I'm looking for suggestions on a general approach towards database design. I'm wondering what's the most optimal design: Having more rows or adding columns to store data.
For example. Let's say I wish to store user data. I've two approaches:
Approach I:
Table I 'user' -
| id | name |
| 1 | John |
| 2 | Peter |
....
.......
Table II 'user_meta' -
id | user_id | key | value |
1 | 1 | country | India
2 | 4 | country | Australia
3 | 4 | city | New York
Approach II -
| id | name | city | state | Country |
| 2 | Don | Redwood City | California | United States
What would be your choice and why? Is there any general rule about choosing rows or columns while defining the database? I look forward to your responses. Thank you very much in advance.
My opinion is approach I. It will save your space. It will help you make relational db and way better approach to save space.
Imagine that, you are following approach II where you have 1 M user where they don't have any city | state | Country . Meaning, in your database 1 M empty space. Isn't that wasting?

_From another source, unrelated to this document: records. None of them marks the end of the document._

(* ===== verification/ARPTable.v ===== *)
(** * [ARPTable] ([elements/ethernet/arptable.{cc,hh}])

    The table of IP-to-Ethernet mappings behind [ARPQuerier]: entries in a hash table and on a
    list ordered by age, each with a queue of the packets that wait for the address.  Entries
    live in memory the table allocates and frees itself, so the model keeps that memory:
    an entry's address is the index of its slot, and reading a slot that is not allocated is a
    fault.  The clock and whether the allocator gets memory are arguments; the lock is not
    modelled (a single thread runs). *)
From Stdlib Require Import ZArith Lia.
From stdpp Require Import base list numbers option gmap.
From S2P Require Import Prelude TimerSet HashMap HashContainer Packet Wire Mobility.

(** ** Ethernet addresses and jiffies *)

(** The six bytes as a number, the first byte lowest. *)
Definition eth_broadcast : Z := 281474976710655.
(** [_data[0] + _data[1] + _data[2] == 0x2FFFD] *)
Definition is_broadcast (eth : Z) : bool :=
  eth mod 65536 + (eth / 65536) mod 65536 + (eth / 4294967296) mod 65536 =? 0x2FFFD.
Definition is_group (eth : Z) : bool := negb (Z.land (eth mod 256) 1 =? 0).

Definition CLICK_HZ : Z := 1000.
Definition click_jiffies_less (a b : Z) : bool := s32 (a - b) <? 0.
(** [Timestamp::jiffies()] of a time that is not negative. *)
Definition jiffies (t : Z) : Z := u32 (t / (subsec_per_sec / CLICK_HZ)).

Definition ENOMEM : Z := 12.
Definition EAGAIN : Z := 11.

(** ** State *)
Record ARPEntry : Type := MkARPEntry {
  ae_ip : Z; ae_eth : Z; ae_known : bool; ae_num_polls_since_reply : Z;
  ae_live_at_j : Z; ae_polled_at_j : Z;
  ae_queue : list packet;                (* from [_head] to [_tail] *)
  ae_entry_packet_count : Z
}.
Definition set_live_at (z : Z) (e : ARPEntry) : ARPEntry :=
  MkARPEntry (ae_ip e) (ae_eth e) (ae_known e) (ae_num_polls_since_reply e) z
    (ae_polled_at_j e) (ae_queue e) (ae_entry_packet_count e).
Definition set_polled (n z : Z) (e : ARPEntry) : ARPEntry :=
  MkARPEntry (ae_ip e) (ae_eth e) (ae_known e) n (ae_live_at_j e) z (ae_queue e)
    (ae_entry_packet_count e).
Definition set_queue (q : list packet) (n : Z) (e : ARPEntry) : ARPEntry :=
  MkARPEntry (ae_ip e) (ae_eth e) (ae_known e) (ae_num_polls_since_reply e) (ae_live_at_j e)
    (ae_polled_at_j e) q n.
Definition set_eth (eth : Z) (known : bool) (e : ARPEntry) : ARPEntry :=
  MkARPEntry (ae_ip e) eth known (ae_num_polls_since_reply e) (ae_live_at_j e)
    (ae_polled_at_j e) (ae_queue e) (ae_entry_packet_count e).

(** [ARPEntry(ip)] and the two times [ensure] gives it. *)
Definition ARPEntry_new (ip now : Z) : ARPEntry :=
  MkARPEntry ip eth_broadcast false 0 now (u32 (now - CLICK_HZ)) [] 0.

Definition expired (e : ARPEntry) (now timeout_j : Z) : bool :=
  click_jiffies_less (u32 (ae_live_at_j e + timeout_j)) now && negb (timeout_j =? 0).
Definition known (e : ARPEntry) (now timeout_j : Z) : bool :=
  ae_known e && negb (expired e now timeout_j).
Definition allow_poll (e : ARPEntry) (now : Z) : bool :=
  let thresh_j := u32 (ae_polled_at_j e +
    (if 10 <=? ae_num_polls_since_reply e then CLICK_HZ * 2 else CLICK_HZ / 10)) in
  negb (click_jiffies_less now thresh_j).
Definition mark_poll (now : Z) (e : ARPEntry) : ARPEntry :=
  set_polled (if ae_num_polls_since_reply e <? 255 then ae_num_polls_since_reply e + 1
              else ae_num_polls_since_reply e) now e.

(** [HashAllocator]: the freed slots, last freed first, and the slots carved so far. *)
Record HashAllocator : Type := MkHashAllocator { al_free : list nat; al_next : nat }.
Definition allocate (mem : bool) (al : HashAllocator) : option (nat * HashAllocator) :=
  match al_free al with
  | x :: l => Some (x, MkHashAllocator l (al_next al))
  | [] => if mem then Some (al_next al, MkHashAllocator [] (S (al_next al))) else None
  end.
Definition deallocate (x : nat) (al : HashAllocator) : HashAllocator :=
  MkHashAllocator (x :: al_free al) (al_next al).

Record ARPConf : Type := MkARPConf {
  c_entry_capacity : Z; c_packet_capacity : Z; c_entry_packet_capacity : Z;
  c_capacity_slim_factor : Z; c_timeout_j : Z
}.
(** [at_entries] is the memory of the allocated slots. *)
Record ARPTable : Type := MkARPTable {
  at_table : hashcontainer Z nat; at_age : list nat; at_entries : gmap nat ARPEntry;
  at_alloc : HashAllocator;
  at_entry_count : Z; at_packet_count : Z; at_drops : Z; at_conf : ARPConf
}.
Definition set_table t s := MkARPTable t (at_age s) (at_entries s) (at_alloc s)
  (at_entry_count s) (at_packet_count s) (at_drops s) (at_conf s).
Definition set_age a s := MkARPTable (at_table s) a (at_entries s) (at_alloc s)
  (at_entry_count s) (at_packet_count s) (at_drops s) (at_conf s).
Definition set_entries m s := MkARPTable (at_table s) (at_age s) m (at_alloc s)
  (at_entry_count s) (at_packet_count s) (at_drops s) (at_conf s).
Definition set_alloc al s := MkARPTable (at_table s) (at_age s) (at_entries s) al
  (at_entry_count s) (at_packet_count s) (at_drops s) (at_conf s).
Definition set_counts n k d s := MkARPTable (at_table s) (at_age s) (at_entries s) (at_alloc s)
  n k d (at_conf s).
Definition set_conf c s := MkARPTable (at_table s) (at_age s) (at_entries s) (at_alloc s)
  (at_entry_count s) (at_packet_count s) (at_drops s) c.
Definition add_entries (z : Z) s :=
  set_counts (u32 (at_entry_count s + z)) (at_packet_count s) (at_drops s) s.
Definition add_packets (z : Z) s :=
  set_counts (at_entry_count s) (u32 (at_packet_count s + z)) (at_drops s) s.
Definition add_drop s :=
  set_counts (at_entry_count s) (at_packet_count s) (u32 (at_drops s + 1)) s.
Definition at_timeout_j s : Z := c_timeout_j (at_conf s).

(** [set_timeout(timeout)] for a timeout of [t] microseconds. *)
Definition timeout_jiffies (t : Z) : Z :=
  if 4294967295 / CLICK_HZ <=? u32 (sec t) then 0 else jiffies t.
Definition default_conf : ARPConf := MkARPConf 0 2048 0 2 (timeout_jiffies 300000000).
Definition ARPTable_new (c : ARPConf) : ARPTable :=
  MkARPTable hc_new [] ∅ (MkHashAllocator [] 0) 0 0 0 c.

Same case you can look into approach I, where you will only add record into user_meta where a user has data. So, there is no ways to have empty data in this approach.
@tisuchi - Does it really waste space? I was thinking that in the second approach, I'm adding a large number of rows to store the data that could be put directly in one row. My guess is that it'd be easier for the database server to fetch records directly from a row than looking up for it in two tables.
Also, what if the meta information is mandatory? Would approach II be better?
Well, its depends. The opinion that I gave you, its my personal opinion only.
Yes, you can follow your approach if you make it mandatory.
But what's my concern is, you should not create more and more column in your table. The best approach, I always follow to create relational table instead of adding more and more columns.
I want to add another option as well that you might not have considered. If you're using MySQL 5.7+ or something with relative feature parity, you might consider using a json column to store settings. In general I shy away from json columns because I want the relational data, not a document store (necessarily), but I will say I've found json columns excel at storing user metadata and similar use cases. Data you might not need to frequently query, but maybe stores user settings or options or the like.